Exercise brief – Nothing below is to be printed except the lines between the line holding "0%nat = Some slot0" and the line holding "db_data b = 0%Z ->", inclusive, each exactly as it appears.

(Collected data entries)
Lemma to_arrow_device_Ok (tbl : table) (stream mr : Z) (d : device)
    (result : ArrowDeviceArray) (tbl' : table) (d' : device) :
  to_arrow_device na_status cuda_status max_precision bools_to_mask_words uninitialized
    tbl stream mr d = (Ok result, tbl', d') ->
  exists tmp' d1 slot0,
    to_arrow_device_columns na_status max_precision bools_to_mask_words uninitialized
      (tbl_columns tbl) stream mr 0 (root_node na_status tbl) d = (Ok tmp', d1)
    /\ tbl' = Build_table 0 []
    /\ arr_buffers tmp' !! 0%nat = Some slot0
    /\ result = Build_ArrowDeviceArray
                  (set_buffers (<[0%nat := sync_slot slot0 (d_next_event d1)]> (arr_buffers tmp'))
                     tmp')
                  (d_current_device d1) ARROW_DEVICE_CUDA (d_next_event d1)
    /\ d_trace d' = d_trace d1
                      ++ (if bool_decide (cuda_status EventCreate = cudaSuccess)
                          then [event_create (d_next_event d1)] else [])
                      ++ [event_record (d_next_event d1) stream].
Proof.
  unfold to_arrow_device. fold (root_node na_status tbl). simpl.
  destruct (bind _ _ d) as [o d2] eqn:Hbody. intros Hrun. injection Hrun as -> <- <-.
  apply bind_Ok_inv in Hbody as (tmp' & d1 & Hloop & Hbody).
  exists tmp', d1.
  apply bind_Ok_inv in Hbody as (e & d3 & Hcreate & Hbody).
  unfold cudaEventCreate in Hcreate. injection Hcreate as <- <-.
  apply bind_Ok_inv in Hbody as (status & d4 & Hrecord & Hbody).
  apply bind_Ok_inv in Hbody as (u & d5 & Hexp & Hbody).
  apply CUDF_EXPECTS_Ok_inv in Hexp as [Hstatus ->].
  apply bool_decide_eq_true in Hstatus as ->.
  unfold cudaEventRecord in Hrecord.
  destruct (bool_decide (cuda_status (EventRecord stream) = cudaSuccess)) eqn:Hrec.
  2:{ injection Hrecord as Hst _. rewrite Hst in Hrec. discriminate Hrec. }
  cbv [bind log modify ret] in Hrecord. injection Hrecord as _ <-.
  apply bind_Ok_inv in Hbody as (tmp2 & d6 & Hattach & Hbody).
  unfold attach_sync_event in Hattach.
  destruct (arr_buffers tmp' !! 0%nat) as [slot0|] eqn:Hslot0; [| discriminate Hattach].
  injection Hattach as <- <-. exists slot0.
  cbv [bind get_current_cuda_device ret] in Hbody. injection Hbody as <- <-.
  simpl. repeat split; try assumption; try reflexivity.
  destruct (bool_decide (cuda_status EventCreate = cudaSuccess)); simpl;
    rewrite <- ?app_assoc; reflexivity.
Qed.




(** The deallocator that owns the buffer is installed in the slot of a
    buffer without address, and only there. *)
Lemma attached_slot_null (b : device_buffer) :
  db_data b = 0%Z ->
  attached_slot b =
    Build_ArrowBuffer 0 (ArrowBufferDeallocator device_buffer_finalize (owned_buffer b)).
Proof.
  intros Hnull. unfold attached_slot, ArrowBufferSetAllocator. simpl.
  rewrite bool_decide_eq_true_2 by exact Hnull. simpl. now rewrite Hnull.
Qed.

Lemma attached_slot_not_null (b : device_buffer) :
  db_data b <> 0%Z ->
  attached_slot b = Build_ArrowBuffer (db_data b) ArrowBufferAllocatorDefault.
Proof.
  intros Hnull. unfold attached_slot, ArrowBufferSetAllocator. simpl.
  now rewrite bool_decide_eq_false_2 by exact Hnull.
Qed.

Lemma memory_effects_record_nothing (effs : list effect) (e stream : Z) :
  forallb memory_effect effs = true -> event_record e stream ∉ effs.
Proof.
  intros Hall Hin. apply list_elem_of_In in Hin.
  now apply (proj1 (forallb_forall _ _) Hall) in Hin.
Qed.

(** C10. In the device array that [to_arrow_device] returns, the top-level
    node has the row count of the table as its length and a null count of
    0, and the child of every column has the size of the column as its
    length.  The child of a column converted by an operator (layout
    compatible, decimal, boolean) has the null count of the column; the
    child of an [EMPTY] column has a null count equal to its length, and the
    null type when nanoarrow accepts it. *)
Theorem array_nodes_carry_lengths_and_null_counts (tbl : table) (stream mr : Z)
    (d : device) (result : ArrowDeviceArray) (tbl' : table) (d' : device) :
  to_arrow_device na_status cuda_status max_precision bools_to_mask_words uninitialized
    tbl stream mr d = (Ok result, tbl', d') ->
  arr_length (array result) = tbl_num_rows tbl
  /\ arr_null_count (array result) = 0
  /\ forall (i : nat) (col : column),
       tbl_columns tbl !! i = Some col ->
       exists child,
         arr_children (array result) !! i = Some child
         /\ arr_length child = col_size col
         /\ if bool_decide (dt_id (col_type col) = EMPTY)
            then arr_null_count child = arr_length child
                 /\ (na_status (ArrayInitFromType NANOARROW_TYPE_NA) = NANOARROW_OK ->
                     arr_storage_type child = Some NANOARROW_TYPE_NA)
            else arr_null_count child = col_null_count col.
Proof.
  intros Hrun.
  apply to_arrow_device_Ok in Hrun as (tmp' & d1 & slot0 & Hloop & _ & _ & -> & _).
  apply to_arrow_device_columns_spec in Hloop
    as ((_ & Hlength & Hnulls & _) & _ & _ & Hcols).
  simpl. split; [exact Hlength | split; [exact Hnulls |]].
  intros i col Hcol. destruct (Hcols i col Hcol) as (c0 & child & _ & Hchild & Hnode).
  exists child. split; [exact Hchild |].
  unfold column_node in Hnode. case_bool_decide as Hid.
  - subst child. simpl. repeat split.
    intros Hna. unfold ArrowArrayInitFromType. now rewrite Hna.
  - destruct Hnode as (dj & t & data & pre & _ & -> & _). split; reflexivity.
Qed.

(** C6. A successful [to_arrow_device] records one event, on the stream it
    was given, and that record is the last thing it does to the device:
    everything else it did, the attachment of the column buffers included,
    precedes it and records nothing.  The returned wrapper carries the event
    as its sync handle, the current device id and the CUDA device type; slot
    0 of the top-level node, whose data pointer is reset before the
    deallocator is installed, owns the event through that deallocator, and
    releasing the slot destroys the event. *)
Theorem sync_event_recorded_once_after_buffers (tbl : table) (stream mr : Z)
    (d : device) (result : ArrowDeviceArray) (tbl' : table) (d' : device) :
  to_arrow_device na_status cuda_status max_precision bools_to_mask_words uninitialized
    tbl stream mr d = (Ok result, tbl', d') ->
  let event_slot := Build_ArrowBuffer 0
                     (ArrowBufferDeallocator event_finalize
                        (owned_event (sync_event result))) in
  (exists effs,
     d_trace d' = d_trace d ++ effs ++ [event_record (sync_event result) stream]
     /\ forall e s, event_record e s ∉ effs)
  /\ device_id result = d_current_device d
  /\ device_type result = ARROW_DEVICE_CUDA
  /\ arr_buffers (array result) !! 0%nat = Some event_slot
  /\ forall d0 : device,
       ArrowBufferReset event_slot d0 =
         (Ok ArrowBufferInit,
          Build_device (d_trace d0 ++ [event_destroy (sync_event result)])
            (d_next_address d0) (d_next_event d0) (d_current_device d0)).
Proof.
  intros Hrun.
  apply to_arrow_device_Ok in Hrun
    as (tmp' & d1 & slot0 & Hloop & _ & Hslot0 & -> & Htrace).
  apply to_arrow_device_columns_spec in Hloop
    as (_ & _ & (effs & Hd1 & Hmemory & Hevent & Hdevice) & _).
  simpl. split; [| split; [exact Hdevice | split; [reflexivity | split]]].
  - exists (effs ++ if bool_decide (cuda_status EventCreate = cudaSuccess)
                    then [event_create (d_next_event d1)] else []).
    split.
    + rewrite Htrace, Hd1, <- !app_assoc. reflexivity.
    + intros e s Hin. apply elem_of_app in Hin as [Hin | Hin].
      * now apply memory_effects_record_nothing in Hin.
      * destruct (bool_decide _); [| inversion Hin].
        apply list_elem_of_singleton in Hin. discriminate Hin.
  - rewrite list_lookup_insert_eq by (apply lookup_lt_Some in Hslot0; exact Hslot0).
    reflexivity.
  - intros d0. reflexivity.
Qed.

--

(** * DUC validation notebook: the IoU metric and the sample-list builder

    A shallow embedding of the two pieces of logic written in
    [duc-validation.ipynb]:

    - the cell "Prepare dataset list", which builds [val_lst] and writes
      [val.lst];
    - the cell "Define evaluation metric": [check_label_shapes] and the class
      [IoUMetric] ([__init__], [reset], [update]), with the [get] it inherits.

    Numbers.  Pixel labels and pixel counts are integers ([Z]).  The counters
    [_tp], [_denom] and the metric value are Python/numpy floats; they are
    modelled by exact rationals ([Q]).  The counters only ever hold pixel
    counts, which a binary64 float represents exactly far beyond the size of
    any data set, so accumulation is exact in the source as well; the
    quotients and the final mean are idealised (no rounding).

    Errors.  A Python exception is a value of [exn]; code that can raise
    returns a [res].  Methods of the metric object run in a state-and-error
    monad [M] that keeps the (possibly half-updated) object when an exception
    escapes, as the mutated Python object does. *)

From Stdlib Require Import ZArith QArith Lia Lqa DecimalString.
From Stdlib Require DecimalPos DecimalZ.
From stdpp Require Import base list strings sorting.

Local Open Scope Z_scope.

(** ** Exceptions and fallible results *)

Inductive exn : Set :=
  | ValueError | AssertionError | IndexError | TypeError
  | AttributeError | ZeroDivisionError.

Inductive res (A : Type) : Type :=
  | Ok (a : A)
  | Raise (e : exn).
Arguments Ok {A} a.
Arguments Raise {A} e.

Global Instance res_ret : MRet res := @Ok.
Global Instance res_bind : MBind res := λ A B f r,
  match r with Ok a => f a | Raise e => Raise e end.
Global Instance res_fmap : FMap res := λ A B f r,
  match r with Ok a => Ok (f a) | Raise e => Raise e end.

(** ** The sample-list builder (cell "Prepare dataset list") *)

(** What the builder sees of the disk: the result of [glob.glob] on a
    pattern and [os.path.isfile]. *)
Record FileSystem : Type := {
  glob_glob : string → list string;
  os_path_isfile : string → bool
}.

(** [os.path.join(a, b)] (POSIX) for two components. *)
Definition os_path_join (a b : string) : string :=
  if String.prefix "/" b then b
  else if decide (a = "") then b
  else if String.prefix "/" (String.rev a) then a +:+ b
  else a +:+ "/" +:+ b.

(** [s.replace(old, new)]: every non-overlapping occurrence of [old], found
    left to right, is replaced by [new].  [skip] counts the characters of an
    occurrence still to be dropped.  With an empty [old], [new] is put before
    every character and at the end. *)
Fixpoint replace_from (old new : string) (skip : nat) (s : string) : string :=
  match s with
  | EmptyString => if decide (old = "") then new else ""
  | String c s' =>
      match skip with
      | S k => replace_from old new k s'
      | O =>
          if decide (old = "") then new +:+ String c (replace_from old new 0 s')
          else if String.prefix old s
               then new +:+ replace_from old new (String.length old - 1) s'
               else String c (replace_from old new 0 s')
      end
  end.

--

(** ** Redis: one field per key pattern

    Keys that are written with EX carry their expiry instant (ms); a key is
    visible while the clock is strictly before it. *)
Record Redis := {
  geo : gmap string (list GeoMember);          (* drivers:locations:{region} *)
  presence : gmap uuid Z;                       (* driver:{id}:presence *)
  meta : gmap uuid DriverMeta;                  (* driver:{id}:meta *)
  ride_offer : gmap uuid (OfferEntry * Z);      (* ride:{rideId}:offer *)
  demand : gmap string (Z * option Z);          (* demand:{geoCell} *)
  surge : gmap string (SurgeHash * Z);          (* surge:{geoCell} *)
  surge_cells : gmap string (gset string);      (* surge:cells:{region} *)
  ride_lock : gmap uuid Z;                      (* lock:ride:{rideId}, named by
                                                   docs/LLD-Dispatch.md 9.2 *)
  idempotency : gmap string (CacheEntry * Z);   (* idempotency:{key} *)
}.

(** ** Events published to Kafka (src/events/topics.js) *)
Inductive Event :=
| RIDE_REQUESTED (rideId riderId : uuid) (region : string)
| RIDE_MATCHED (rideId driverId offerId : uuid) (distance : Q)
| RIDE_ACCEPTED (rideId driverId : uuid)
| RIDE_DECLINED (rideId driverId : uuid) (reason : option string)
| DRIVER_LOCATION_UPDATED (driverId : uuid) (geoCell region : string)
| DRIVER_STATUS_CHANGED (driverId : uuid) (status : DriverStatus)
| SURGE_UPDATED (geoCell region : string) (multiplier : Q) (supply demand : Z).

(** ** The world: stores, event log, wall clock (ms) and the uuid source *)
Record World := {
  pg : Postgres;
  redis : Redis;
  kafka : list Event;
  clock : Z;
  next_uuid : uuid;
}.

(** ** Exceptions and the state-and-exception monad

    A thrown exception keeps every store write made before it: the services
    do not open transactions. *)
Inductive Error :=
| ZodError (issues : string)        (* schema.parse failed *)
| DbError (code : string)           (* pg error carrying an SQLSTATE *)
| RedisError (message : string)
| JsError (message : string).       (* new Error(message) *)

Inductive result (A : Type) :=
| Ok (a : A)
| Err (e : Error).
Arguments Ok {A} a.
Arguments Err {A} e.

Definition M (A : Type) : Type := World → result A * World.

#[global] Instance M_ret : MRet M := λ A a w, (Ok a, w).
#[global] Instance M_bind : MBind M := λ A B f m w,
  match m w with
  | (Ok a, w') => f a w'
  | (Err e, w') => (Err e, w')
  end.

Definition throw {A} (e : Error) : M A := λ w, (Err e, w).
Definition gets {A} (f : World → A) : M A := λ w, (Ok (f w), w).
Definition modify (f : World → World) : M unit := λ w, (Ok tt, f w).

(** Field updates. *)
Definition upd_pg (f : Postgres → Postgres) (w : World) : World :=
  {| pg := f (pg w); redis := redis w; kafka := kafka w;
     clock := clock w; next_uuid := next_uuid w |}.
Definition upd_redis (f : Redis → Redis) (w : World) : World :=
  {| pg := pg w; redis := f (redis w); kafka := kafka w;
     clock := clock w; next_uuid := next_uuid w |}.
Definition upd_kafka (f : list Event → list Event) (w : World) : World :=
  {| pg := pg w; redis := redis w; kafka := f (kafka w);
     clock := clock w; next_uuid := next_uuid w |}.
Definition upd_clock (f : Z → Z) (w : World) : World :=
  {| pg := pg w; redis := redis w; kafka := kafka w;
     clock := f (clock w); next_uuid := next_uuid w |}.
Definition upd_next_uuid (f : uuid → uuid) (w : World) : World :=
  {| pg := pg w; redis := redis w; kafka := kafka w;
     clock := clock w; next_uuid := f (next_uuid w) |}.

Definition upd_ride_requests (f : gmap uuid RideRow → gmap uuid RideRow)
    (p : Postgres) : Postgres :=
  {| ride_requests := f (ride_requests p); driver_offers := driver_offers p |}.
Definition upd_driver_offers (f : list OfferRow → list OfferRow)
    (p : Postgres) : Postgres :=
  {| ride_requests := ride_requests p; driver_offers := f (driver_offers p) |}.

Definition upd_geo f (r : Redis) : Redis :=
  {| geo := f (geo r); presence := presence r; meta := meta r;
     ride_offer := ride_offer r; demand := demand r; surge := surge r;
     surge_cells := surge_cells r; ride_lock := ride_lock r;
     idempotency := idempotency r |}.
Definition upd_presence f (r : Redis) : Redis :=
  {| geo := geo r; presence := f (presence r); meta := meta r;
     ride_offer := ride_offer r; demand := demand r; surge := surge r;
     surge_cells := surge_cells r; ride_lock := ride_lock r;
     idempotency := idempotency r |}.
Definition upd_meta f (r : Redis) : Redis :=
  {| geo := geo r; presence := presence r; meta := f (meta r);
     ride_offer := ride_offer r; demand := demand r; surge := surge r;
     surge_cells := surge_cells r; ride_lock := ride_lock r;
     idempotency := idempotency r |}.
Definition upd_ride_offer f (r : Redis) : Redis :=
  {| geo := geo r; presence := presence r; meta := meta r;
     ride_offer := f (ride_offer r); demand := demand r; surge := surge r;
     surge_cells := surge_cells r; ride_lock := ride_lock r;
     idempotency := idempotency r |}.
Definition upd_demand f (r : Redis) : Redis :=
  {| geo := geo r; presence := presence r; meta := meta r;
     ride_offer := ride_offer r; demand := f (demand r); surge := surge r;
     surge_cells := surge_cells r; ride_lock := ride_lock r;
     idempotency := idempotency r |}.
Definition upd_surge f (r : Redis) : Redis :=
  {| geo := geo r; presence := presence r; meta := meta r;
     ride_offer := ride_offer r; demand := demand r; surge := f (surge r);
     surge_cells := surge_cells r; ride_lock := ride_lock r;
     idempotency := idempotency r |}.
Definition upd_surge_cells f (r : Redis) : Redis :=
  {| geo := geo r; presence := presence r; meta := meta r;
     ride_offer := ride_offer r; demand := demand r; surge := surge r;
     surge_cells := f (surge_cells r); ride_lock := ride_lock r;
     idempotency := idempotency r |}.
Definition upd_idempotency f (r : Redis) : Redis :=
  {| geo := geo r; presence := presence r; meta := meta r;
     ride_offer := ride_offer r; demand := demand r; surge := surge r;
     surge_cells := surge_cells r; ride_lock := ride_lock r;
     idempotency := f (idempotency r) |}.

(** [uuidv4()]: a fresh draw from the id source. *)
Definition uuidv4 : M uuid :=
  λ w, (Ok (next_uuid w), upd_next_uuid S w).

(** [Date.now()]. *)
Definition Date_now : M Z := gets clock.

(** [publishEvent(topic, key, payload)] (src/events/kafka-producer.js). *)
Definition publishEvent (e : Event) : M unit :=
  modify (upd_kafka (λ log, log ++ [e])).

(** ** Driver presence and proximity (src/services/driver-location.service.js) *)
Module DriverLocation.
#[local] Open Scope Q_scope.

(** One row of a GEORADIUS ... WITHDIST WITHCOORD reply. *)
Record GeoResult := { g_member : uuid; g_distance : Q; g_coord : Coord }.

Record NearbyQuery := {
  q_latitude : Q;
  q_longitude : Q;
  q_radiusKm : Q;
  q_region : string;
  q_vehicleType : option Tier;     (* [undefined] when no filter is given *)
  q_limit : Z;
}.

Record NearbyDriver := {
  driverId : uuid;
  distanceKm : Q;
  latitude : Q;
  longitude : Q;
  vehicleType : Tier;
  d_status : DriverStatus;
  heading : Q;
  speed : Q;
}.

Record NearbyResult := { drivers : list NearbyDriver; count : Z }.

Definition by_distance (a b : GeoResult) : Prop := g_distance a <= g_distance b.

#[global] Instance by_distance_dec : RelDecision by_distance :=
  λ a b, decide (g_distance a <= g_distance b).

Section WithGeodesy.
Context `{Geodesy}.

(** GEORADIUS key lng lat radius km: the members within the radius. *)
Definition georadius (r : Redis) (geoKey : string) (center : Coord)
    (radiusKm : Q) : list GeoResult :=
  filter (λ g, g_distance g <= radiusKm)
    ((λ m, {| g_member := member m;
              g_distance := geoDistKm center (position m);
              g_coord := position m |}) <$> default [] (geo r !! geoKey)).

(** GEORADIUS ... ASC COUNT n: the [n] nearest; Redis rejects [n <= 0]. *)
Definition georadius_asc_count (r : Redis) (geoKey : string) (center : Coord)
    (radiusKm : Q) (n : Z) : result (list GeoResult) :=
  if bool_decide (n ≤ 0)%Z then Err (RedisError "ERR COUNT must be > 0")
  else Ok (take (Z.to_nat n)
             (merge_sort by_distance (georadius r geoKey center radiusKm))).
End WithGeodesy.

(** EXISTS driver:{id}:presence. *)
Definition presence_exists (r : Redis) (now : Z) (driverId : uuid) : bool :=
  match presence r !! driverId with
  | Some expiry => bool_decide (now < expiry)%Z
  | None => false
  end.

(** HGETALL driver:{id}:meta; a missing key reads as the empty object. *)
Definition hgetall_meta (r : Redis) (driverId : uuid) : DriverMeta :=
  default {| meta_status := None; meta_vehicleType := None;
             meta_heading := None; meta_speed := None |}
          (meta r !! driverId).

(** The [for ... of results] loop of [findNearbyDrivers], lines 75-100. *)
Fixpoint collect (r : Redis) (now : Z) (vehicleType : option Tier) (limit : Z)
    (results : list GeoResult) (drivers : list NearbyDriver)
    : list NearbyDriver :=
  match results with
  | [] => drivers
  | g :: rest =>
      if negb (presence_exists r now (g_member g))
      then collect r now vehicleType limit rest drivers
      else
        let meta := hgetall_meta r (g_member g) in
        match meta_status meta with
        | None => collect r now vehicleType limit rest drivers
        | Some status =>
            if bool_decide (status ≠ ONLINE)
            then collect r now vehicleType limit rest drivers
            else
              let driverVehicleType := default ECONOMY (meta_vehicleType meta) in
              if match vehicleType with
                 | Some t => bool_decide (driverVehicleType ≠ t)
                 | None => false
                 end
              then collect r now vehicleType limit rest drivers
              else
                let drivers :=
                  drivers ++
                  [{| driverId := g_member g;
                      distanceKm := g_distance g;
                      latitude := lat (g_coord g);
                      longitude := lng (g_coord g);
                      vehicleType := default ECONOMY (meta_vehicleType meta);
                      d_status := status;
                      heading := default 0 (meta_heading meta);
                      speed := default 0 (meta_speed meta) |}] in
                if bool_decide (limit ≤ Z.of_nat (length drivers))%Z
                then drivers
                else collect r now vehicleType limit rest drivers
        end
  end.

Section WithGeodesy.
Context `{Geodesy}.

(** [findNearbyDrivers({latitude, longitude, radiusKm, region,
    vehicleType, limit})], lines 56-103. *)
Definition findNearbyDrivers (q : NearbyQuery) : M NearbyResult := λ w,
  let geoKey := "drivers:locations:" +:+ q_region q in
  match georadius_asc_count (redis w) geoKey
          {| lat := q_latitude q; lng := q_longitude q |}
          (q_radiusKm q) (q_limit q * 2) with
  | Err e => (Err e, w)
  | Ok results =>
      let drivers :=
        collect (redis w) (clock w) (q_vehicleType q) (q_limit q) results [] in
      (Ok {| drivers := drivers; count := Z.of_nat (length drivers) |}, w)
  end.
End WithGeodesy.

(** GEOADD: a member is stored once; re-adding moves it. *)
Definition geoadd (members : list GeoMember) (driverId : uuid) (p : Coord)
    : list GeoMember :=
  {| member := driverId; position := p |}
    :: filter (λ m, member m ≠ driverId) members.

Solution to the problem –
    /\ arr_buffers tmp' !! 0%nat = Some slot0
    /\ result = Build_ArrowDeviceArray
                  (set_buffers (<[0%nat := sync_slot slot0 (d_next_event d1)]> (arr_buffers tmp'))
                     tmp')
                  (d_current_device d1) ARROW_DEVICE_CUDA (d_next_event d1)
    /\ d_trace d' = d_trace d1
                      ++ (if bool_decide (cuda_status EventCreate = cudaSuccess)
                          then [event_create (d_next_event d1)] else [])
                      ++ [event_record (d_next_event d1) stream].
Proof.
  unfold to_arrow_device. fold (root_node na_status tbl). simpl.
  destruct (bind _ _ d) as [o d2] eqn:Hbody. intros Hrun. injection Hrun as -> <- <-.
  apply bind_Ok_inv in Hbody as (tmp' & d1 & Hloop & Hbody).
  exists tmp', d1.
  apply bind_Ok_inv in Hbody as (e & d3 & Hcreate & Hbody).
  unfold cudaEventCreate in Hcreate. injection Hcreate as <- <-.
  apply bind_Ok_inv in Hbody as (status & d4 & Hrecord & Hbody).
  apply bind_Ok_inv in Hbody as (u & d5 & Hexp & Hbody).
  apply CUDF_EXPECTS_Ok_inv in Hexp as [Hstatus ->].
  apply bool_decide_eq_true in Hstatus as ->.
  unfold cudaEventRecord in Hrecord.
  destruct (bool_decide (cuda_status (EventRecord stream) = cudaSuccess)) eqn:Hrec.
  2:{ injection Hrecord as Hst _. rewrite Hst in Hrec. discriminate Hrec. }
  cbv [bind log modify ret] in Hrecord. injection Hrecord as _ <-.
  apply bind_Ok_inv in Hbody as (tmp2 & d6 & Hattach & Hbody).
  unfold attach_sync_event in Hattach.
  destruct (arr_buffers tmp' !! 0%nat) as [slot0|] eqn:Hslot0; [| discriminate Hattach].
  injection Hattach as <- <-. exists slot0.
  cbv [bind get_current_cuda_device ret] in Hbody. injection Hbody as <- <-.
  simpl. repeat split; try assumption; try reflexivity.
  destruct (bool_decide (cuda_status EventCreate = cudaSuccess)); simpl;
    rewrite <- ?app_assoc; reflexivity.
Qed.




(** The deallocator that owns the buffer is installed in the slot of a
    buffer without address, and only there. *)
Lemma attached_slot_null (b : device_buffer) :
  db_data b = 0%Z ->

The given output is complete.